Skimpy shorts are what dreams are made of
I just have one complaint about the “Ache Around the Lake,” a five-mile trek around Lake Lanier last Saturday.
No one told me how important aerodynamics were going to be.
What do I mean by that?
Well… All the skinny guys with paper thin, really short shorts were the ones who won the race.
What’s up with that? If I’d known I could’ve cracked the top 100 with some skimpy shorts and a zero percent fat count, I would have worked a little harder.
Awww… I’m just kidding. Well, maybe not.
If you were driving around Lake Lanier in all the mess Saturday, I was the guy standing on the side of the road with a sign that read, “Will work for piggyback ride.”
I was trying to hitch a ride from just about everyone. I used proper technique.
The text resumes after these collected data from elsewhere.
Lemma check_types_ok d spec : _check_types d spec = Ok tt <-> typed d spec.
Proof.
  unfold _check_types, typed. rewrite res_for_ok. apply Forall_proper; [|done].
  intros [k t]. cbn [fst snd]. destruct (dget d k) as [v|].
  - rewrite bad_ok, negb_false_iff. split; [intros ? ? [= <-]; done | auto].
  - split; [intros _ v; discriminate | done].
Qed.

Lemma reject_unknown_ok d allow :
  reject_unknown (unknown_keys d allow) = Ok tt <-> only_keys d allow.
Proof.
  rewrite <- unknown_keys_nil. unfold reject_unknown.
  destruct (unknown_keys d allow) as [|k l]; cbn; [tauto|].
  destruct (_ && _); split; discriminate.
Qed.

Lemma required_ok d req :
  bad (nonempty (List.filter (fun k => negb (dhas d k)) req)) = Ok tt <->
  Forall (fun k => dhas d k = true) req.
Proof.
  rewrite bad_ok, nonempty_false, filter_nil. apply Forall_proper; [|done].
  intros k. apply negb_false_iff.
Qed.

Lemma role_case_ok (role r : Role) (m : res exc unit) (Q : Prop) :
  (m = Ok tt <-> Q) ->
  (if bool_decide (role = r) then m else Ok tt) = Ok tt <-> (role = r -> Q).
Proof. intros H. case_bool_decide; intuition. Qed.

Lemma size_ok {d s} :
  serialized_or_reject d = Ok s <-> json_dumps (PDict d) = Ok s.
Proof. unfold serialized_or_reject. destruct (json_dumps _); intuition congruence. Qed.

Lemma ltb_ok a b : bad (a <? b)%Z = Ok tt <-> (b <= a)%Z.
Proof. rewrite bad_ok. apply Z.ltb_ge. Qed.

Lemma scan_ok v :
  match scan_value_for_denylist v with
  | Some _ => Err OutputValidationError | None => Ok tt end = Ok tt <->
  Forall clean (strings_of v).
Proof.
  rewrite <- scan_value_none. unfold scan_value_for_denylist.
  destruct (_scan_value v); intuition congruence.
Qed.

(** The validator decides the output contract: a role output is accepted,
    and returned unmodified, exactly when it is a dict that serialises within
    the size, depth and string limits, has exactly the allowed fields with
    every required one present and typed, names its role, has a valid status,
    decision, severity and confidence, well-formed findings, tests and string
    lists, and no deny-listed word at any depth. *)
Theorem validate_role_output_spec role v r :
  validate_role_output role v = Ok r <->
  r = v /\ exists d, v = PDict d /\ valid_output role d.
Proof.
  destruct v as [| | | | | | |d|];
    try (split; [discriminate | intros (_ & d' & E & _); discriminate E]).
  assert (Hv : forall s, json_dumps (PDict d) = Ok s ->
    (validate_role_output role (PDict d) = Ok r <-> r = PDict d /\ valid_output role d)).
  2:{ split.
      - intros H. destruct (json_dumps (PDict d)) as [s|e] eqn:J.
        + apply (Hv s eq_refl) in H as [-> H]. split; [done | by exists d].
        + exfalso. cbn [validate_role_output] in H. unfold serialized_or_reject in H.
          rewrite J in H. discriminate H.
      - intros (-> & d' & [= <-] & H). destruct (vo_size _ _ H) as (s & J & _).
        by apply (Hv s J). }
  intros s J. cbn [validate_role_output]. rewrite (proj2 size_ok J).
  change (mbind ?k (Ok s)) with (k s). cbv beta zeta.
  rewrite !res_seq_ok, !ltb_ok, reject_unknown_ok, required_ok, !check_types_ok,
    !require_member_ok, scan_ok.
  rewrite (role_case_ok role LEAD _ _ (require_member_ok _ _)),
    (role_case_ok role REVIEWER _ _ (require_member_ok _ _)), !bad_ok, !negb_false_iff, is_str_eq.
  rewrite (field_loop_ok _ finding_ok d "findings" check_finding_ok).
  rewrite (if_each _ _ _ (field_loop_ok _ test_ok d "tests" check_test_ok)).
  rewrite (if_each _ _ _ (field_loop_ok _ sec_arch_ok d "security_findings" check_sec_arch_ok)).
  rewrite (if_each _ _ _ (field_loop_ok _ sec_arch_ok d "architecture_findings" check_sec_arch_ok)).
  assert (SL : res_for (fun field => if dhas d field then _validate_string_list d field else Ok tt)
                 _STRING_LIST_FIELDS = Ok tt <->
               Forall (each (fun v => exists s, v = PStr s) d) _STRING_LIST_FIELDS).
  { rewrite res_for_ok. apply Forall_proper; [|done]. intros field. apply if_each.
    apply field_loop_ok. intros v. by rewrite bad_ok, negb_false_iff, is_pystr_iff. }
  rewrite SL. split.
  - intros H. decompose [and] H. split; [congruence|]. constructor; try tauto.
    by exists s.
  - intros [-> H]. destruct H as [(s' & J' & L) ? ? ? ? (? & ? & ?)].
    rewrite J in J'. injection J' as <-. split_and!; try done; assumption.
Qed.
(** 1. Missing evidence. *)
Definition gate_evidence : res exc (option AdmissionDecision) :=
  match _missing_critical snapshot resource_class with
  | [] => pass
  | _ => if heavy_class resource_class then deny RR_RESOURCE_EVIDENCE_UNKNOWN else defer RR_RESOURCE_EVIDENCE_UNKNOWN
  end.
(** 2. Concurrency limits. *)
Definition crowded (counts : ResourceClass -> Z) : bool :=
  let writer_active := (counts RC_MEDIUM + counts RC_HEAVY + counts RC_EXCLUSIVE)%Z in
  (bool_decide (resource_class = RC_EXCLUSIVE) && (0 <? writer_active + counts RC_LIGHT)%Z)
  || (0 <? counts RC_EXCLUSIVE)%Z
  || (is_writer && (rcp_max_writers_global policy <=? writer_active)%Z)
  || (bool_decide (resource_class = RC_LIGHT) && (rcp_max_light policy <=? counts RC_LIGHT)%Z).
Definition gate_concurrency : res exc (option AdmissionDecision) :=
  counts ← _active_counts (hs_active_jobs snapshot);
  if crowded counts then defer RR_CONCURRENCY_LIMIT else pass.
(** 3. Swap pressure. *)
Definition swap_ratio : res exc (option double) :=
  match hs_swap_total_bytes snapshot with
  | Some total => if (0 <? total)%Z
      then r ← truediv (total - default 0%Z (hs_swap_free_bytes snapshot)) total; Ok (Some r) else Ok None
  | None => Ok None
  end.
Definition gate_swap : res exc (option AdmissionDecision) :=
  ratio ← swap_ratio;
  match ratio with
  | Some r =>
      if dbl_leb (rcp_swap_block_ratio policy) r && is_writer then defer RR_SWAP_PRESSURE
      else if dbl_leb (rcp_swap_warning_ratio policy) r && heavy_class resource_class then defer RR_SWAP_PRESSURE
      else pass
  | None => pass
  end.
(** 4. Disk. *)
Definition disk_low : res exc bool :=
  let root_low := match hs_root_free_bytes snapshot with
    | Some free => (free <? rcp_minimum_disk_free_bytes policy)%Z
                   || match hs_root_free_ratio snapshot with
                      | Some ratio => dbl_ltb ratio (rcp_minimum_disk_free_ratio policy)
                      | None => false
                      end
    | None => false
    end in
  temp_low ← match estimated_temp_bytes with
    | Some n =>
        x ← dbl_of_Z n; required_persistent ← dbl_trunc (dbl_mul x (rcp_large_temp_factor policy));
        Ok match hs_workspace_free_bytes snapshot with Some free => (free <? required_persistent)%Z | None => false end
    | None => Ok false
    end;
  Ok (root_low || temp_low).
Definition gate_disk : res exc (option AdmissionDecision) :=
  low ← disk_low; if low : bool then deny RR_DISK_LOW else pass.
(** 5. Large data on a tmpfs. *)
Definition tmp_violation : bool :=
  ostr_eqb (hs_tmp_fs_type snapshot) (Some "tmpfs") && existsb (fun p => _is_tmp_path_forbidden p policy) tmp_paths.
Definition gate_tmpfs : res exc (option AdmissionDecision) :=
  if tmp_violation then deny RR_TMPFS_POLICY_VIOLATION else pass.
(** 6. The host reserve, after the ceilings of the active jobs and of this one. *)
Definition reserve : res exc Z :=
  match hs_mem_total_bytes snapshot with
  | Some total => required_host_reserve total (rcp_minimum_host_reserve_bytes policy) (rcp_host_reserve_ram_ratio policy)
  | None => Err TypeError
  end.
Definition ceiling : Z := rl_memory_max_bytes (limits_for policy resource_class).
Definition active_reserved : Z := _active_reserved_bytes (hs_active_jobs snapshot) policy.
Definition gate_reserve (r : Z) : res exc (option AdmissionDecision) :=
  match hs_mem_available_bytes snapshot with
  | Some avail => if (avail - active_reserved - ceiling <? r)%Z then defer RR_INSUFFICIENT_MEMORY_RESERVE else pass
  | None => pass
  end.
(** 7. Load. *)
Definition gate_load : res exc (option AdmissionDecision) :=
  if heavy_class resource_class then
    match hs_load_5min snapshot, hs_cpu_count snapshot with
    | Some load, Some cpus =>
        if (0 <? cpus)%Z then
          c ← dbl_of_Z cpus;
          if dbl_ltb (dbl_mul c (rcp_load_multiplier_5min policy)) load then defer RR_LOAD_PRESSURE else pass
        else pass
    | _, _ => pass
    end
  else pass.
(** 8 and 9. *)
Definition grant (r : Z) : AdmissionDecision :=
  let limits := Some (_effective_limits self_policy resource_class snapshot r) in
  if prefer_external_ci then decision AV_PREFER_EXTERNAL RR_EXTERNAL_CI_PREFERRED None limits
  else decision AV_ALLOW RR_OK None limits.
Definition or_else (g : res exc (option AdmissionDecision)) (next : res exc AdmissionDecision) : res exc AdmissionDecision :=
  d ← g; match d with Some d => Ok d | None => next end.
Definition _decide : res exc AdmissionDecision :=
  or_else gate_evidence (or_else gate_concurrency (or_else gate_swap (or_else gate_disk (or_else gate_tmpfs
    (r ← reserve; or_else (gate_reserve r) (or_else gate_load (Ok (grant r)))))))).
End Verdict.

(** [resource_class] may be a member or its text. *)
Definition decide (self_policy : ResourcePolicy) (resource_class : pyval) (snapshot : HostResourceSnapshot)
    (policy : option ResourcePolicy) (now_iso : option string) (prefer_external_ci : bool)
    (estimated_temp_bytes : option Z) (tmp_paths : list pyval) : res exc AdmissionDecision :=
  match resource_class with
  | PStr c =>
      match of_value c with
      | Some rc => _decide self_policy (default self_policy policy) rc snapshot now_iso prefer_external_ci estimated_temp_bytes tmp_paths
      | None => Err ValueError
      end
  | _ => Err ValueError
  end.
End Decide.

(** ** What an admission means *)
Definition admitted (d : AdmissionDecision) : bool :=
  bool_decide (ad_decision d = AV_ALLOW \/ ad_decision d = AV_PREFER_EXTERNAL).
I rubbed some dirt on my face, tore my clothes a little, and stuck my thumb out.
When someone would pass, I’d mumble, “Going my way?”
No 18-wheelers came along so I figured I’d just have to finish the race with my own two feet.
That was a daunting idea. After all, my legs ached, my back hurt, I felt like a pregnant woman in the heart of the Sahara Desert.
It was just me, my belly, and my own two wheels. If I’d thought about it beforehand, I would’ve come over the night before and hid a bicycle in the bushes. I could’ve rode it most of the way and maybe would’ve avoided my 127th place finish.
I started out pretty good. I walked a little way and then I decided to run. I ran a little, mostly downhill, and then walked a little, mostly uphill.
Then came the turning point in my race. It’s something coaches talk about all the time. It’s something you’re not supposed to do in sports.
I abandoned my strategy for one second. I claim temporary insanity as a defense.
For some reason, I had the bright idea that maybe I should try running up a hill. For this story, let’s just call this hill, “The Downfall Hill.”
I took the “Downfall Hill” running. After about five or six steps, I decided I’d better stop. Actually, I was forced to stop because I felt like I was in space without a space suit. For some reason, all the oxygen decided to leave my body at once.
From that point on, I was in trouble.
Just about everyone in the race passed me. I’m creeping along like I’m driving a broken down Pinto. Everyone else is driving by me like they’re in a Corvette.
Even a lady pushing a baby stroller came flying by me. I’m not kidding. I got beaten by a woman pushing a stroller.
No offense, ladies. It’s just that I was like a walking zombie out there.
The good news is that it didn’t matter to me. The only thing that mattered was that I finished. That race was my mountain. I’m not going to lie. I was dreading it. I didn’t really want to do it. When Saturday finally came, I was wishing I hadn’t made the commitment.
None of that stopped me, though. I was diligent in my efforts. I wasn’t going to quit.
Who cares that my feet were killing me? Who cares that my back was begging me to sit down and call someone for help?
I didn’t care.
The only thing I cared about was finishing that race and I did. I may not have been as aerodynamic as the guy who finished the race in 25 minutes, but I’m proud to say that I finished the race in one hour and 23 minutes.
The last time I walked Lake Lanier, it took me one hour and 48 minutes. I shaved 25 minutes off of my time. I’m proud of myself and this has motivated me to go forward.
I may not be the world’s greatest athlete and I may not be the world’s skinniest man, but I’m Joey Millwood.
I have a belly and I admit to it. Hopefully one day that belly will be gone and I can fit into some of those skimpy little underwear that some of those runners wore.
Maybe one day I will be aerodyanmic enough to run around Lake Lanier in 25 minutes.
O.K.… Probably not. But I have to dream, right?
I think a more realistic goal is to walk around the lake and be able to get up out of bed the next morning.
The main thing this race did was show me what I’m made of. It showed me that somewhere beneath this flabby chest and stomach is a heart. There is a heart that has the desire and the courage to do something I’ve never done before.
I dug down deep and found the will and the determination to do something that a year ago would’ve seemed impossible.
Running and walking around Lake Lanier may seem like a small dream to most, but to me it was something special. It was the fulfillment of a dream. I don’t care how small it seems, to me it was big.
I have to thank Katie Malone, who trained me for the race, because she has helped me through a lot of this. Her athletic wisdom has been invaluable to me.
It’s great that this race will be an annual event now. I just hope I can face it again next year.
Maybe then I’ll get into some of those skimpy shorts.
Now that is a dream that most people won’t want to see.